Tuesday, 20 November 2012

Trainers, clothes and a distinctive tattoo: New website which publishes pictures of unidentified bodies and their possessions to let families find their dead

Pictures of unidentified dead bodies will be posted online for the first time - allowing the families of missing people to search for their loves ones, it has emerged.

The Missing Persons Bureau currently holds records of around 1,000 people who have not been identified, some dating back to the 1950s.

The bureau has now launched a new website which is dedicated to finding the identity of mystery individuals.

It will feature pictures of bodies, but any images deemed to be distressing will be marked with a warning and require confirmation before viewing.

They include a photograph of the arm of one body found collapsed in Islington, north London in 2007, easily recognisable by the distinctive tattoos of panther and red Indian on his right forearm.

Many of the bodies have washed up on beaches, unrecognisable as a result of being exposed to the elements, or have been discovered on railway lines.

Some 250 people die on the UK's railways every year, most as a result of suicide, according to British Transport police, and a significant number of these bodies are never identified.

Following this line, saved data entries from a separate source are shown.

Lemma C4_resolution_monotone_witness :
  table_grows chain_table
    [("r", mkDef "element" false (Some true) (Some "tei:q") (Some complex) None);
     ("q", mkDef "element" false (Some true) None (Some complex) (Some "p"));
     ("p", mkDef "element" false (Some true) None (Some complex) None)].
Proof.
  destruct C4_resolution_monotone as (_ & _ & _ & _ & _ & H).
  apply (H chain_table _ 3 [Round 1 2; Round 2 2]). vm_compute. reflexivity.
Defined.

(** C5. The resolution loop halts on every table, whatever its reference
    graph.  [Analysis.resolve] comes to its [break] as soon as it is allowed
    more than [2 * len(definitions)] scans, with the same result for every
    such allowance; the scan it stops at is the first with zero changes (the
    scans before it each reported at least one); the changes reported over
    all rounds are at most [2 * len(definitions)], so are the rounds that
    report changes, and so is the number [i] of scans made, the last one
    included, unless the table is empty, where that one scan is made.
    [SchemaAnalysis.resolve] halts in the same way, by its [break] with the
    same bounds or by an exception. *)
Theorem C5_resolution_halts :
  (forall d, exists d' i out,
      (forall fuel, 2 * length d < fuel ->
                    TT.resolve_loop fuel d 0 = Some (d', i, out))
      /\ TT.resolve d = (d', i, out)
      /\ i = S (length (round_changes out))
      /\ Forall (fun c => 0 < c) (round_changes out)
      /\ fst (TT.infer d') = (d', 0)
      /\ list_sum (round_changes out) <= 2 * length d
      /\ length (round_changes out) <= 2 * length d
      /\ i <= Nat.max 1 (2 * length d))
  /\ (forall d, exists r,
      (forall fuel, 2 * length d < fuel -> XS.resolve_loop fuel d 0 = Some r)
      /\ XS.resolve d = r
      /\ match r with
         | Raise _ => True
         | Ok (d', i, out) =>
             i = S (length (round_changes out))
             /\ Forall (fun c => 0 < c) (round_changes out)
             /\ XS.infer d' = Ok (d', 0)
             /\ list_sum (round_changes out) <= 2 * length d
             /\ length (round_changes out) <= 2 * length d
             /\ i <= Nat.max 1 (2 * length d)
         end).
Proof.
  split.
  - intros d. destruct (tt_resolve_spec d) as (d' & i & out & Hall & Hr & Hf & Hz & Hi).
    pose proof (pot_table_bound d) as Hb.
    destruct (run_facts_bounds _ _ _ _ _ Hf) as [Hsum Hlen].
    destruct Hf as (_ & Hj & Hpos).
    exists d', i, out. repeat split; try assumption; lia.
  - intros d. destruct (xs_resolve_spec d) as (r & Hall & Hr & Hf).
    exists r. split; [exact Hall |]. split; [exact Hr |].
    destruct r as [[[d' i] out] | e]; [| exact I].
    destruct Hf as (Hf & Hz & Hi).
    pose proof (pot_table_bound d) as Hb.
    destruct (run_facts_bounds _ _ _ _ _ Hf) as [Hsum Hlen].
    destruct Hf as (_ & Hj & Hpos).
    repeat split; try assumption; lia.
Qed.

Lemma C5_resolution_halts_witness :
  (exists r, TT.resolve_loop 7 chain_table 0 = Some r)
  /\ (exists r, TT.resolve_loop 5 cycle_table 0 = Some r)
  /\ (exists r, XS.resolve_loop 5 cycle_table 0 = Some r).
Proof.
  split; [| split].
  - destruct (proj1 C5_resolution_halts chain_table) as (d' & i & out & H & _).
    exists (d', i, out). apply H. simpl. lia.
  - destruct (proj1 C5_resolution_halts cycle_table) as (d' & i & out & H & _).
    exists (d', i, out). apply H. simpl. lia.
  - destruct (proj2 C5_resolution_halts cycle_table) as (r & H & _).
    exists r. apply H. simpl. lia.
Defined.

Lemma tt_resolve_converged d :
  fst (TT.infer d) = (d, 0) -> TT.resolve d = (d, 1, snd (TT.infer d)).
Proof.
  intros H. unfold TT.resolve. cbn [TT.resolve_loop].
  destruct (TT.infer d) as [[d1 c1] o1]. simpl in H. injection H as -> ->.
  reflexivity.
Qed.

Lemma xs_resolve_converged d :
  XS.infer d = Ok (d, 0) -> XS.resolve d = Ok (d, 1, []).
Proof.
  intros H. unfold XS.resolve. cbn [XS.resolve_loop]. rewrite H. reflexivity.
Qed.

Trying to find matches for the corpses against the list of the missing is also very time-consuming.

By law, local councils must cremate or bury unidentified corpses, to avoid the risk of disease.

This makes identification far more difficult: cremation destroys DNA, while to exhume a buried body, police must seek the approval of a coroner before any further investigation can be carried out.

The graves are often marked with wooden plaques stating 'unknown male' or 'unknown female'.

The Missing Persons Bureau published a report on the number of missing persons and unidentified bodies in Britain based on figures provided by forces across the country on the number of missing person incidents reported in 2010/11.

The bureau are a total of around 1,000 unidentified cases which remain unidentified.

Just six per cent of those involve living people, most of whom have been found without identification and suffer from a form of memory loss or dementia.

The vast majority of cases - 83 per cent - the bureau is desperate to solve involve dead bodies while there are still more than 100 unidentified body parts (11 per cent) sitting in police morgues across Britain waiting to be identified.

with a small number of body parts (11 per cent) and unidentified alive people (6 per cent) also still awaiting identification.

Joe Apps, from the Bureau, said: 'The aim of the new site is to bring closure to the families and friends of the people featured.

'With new unidentified person cases we rely on modern forensic techniques for identification but on older cases we look to use every tool available and believe that case publicity is the best chance of getting images recognised.

'This will be the first time families of missing people have been able to search through records for themselves and it will empower families to play an active part in the search for their loved ones.'

Members of the public will be able to search the cases and provide information online.

Any relevant details will then be passed to the police or the coroner in charge of the case.

Details of all unidentified cases, including bodies, remains and living people, will be posted on the website - apart from cases where remains are too partial to be of value.

The bureau was unable to give any details of individual cases - other that the ones highlighted here - but a spokesperson said the website had already been significantly slowed due to the amount of traffic it has already received.

The UK Missing Persons Bureau continually work with police forces and the public to try to put a name to these individuals, to enable them to be put at rest and to provide closure for their family and friends.

The Bureau is also running a special project, called Operation Kharon, providing resources to assist police forces to identify their outstanding unidentified people, bodies and body part cases.

Similar websites have been set up in certain states in the U.S, and by police in Belgium and Switzerland.

The Missing Persons Bureau is part of the Serious Organised Crime Agency.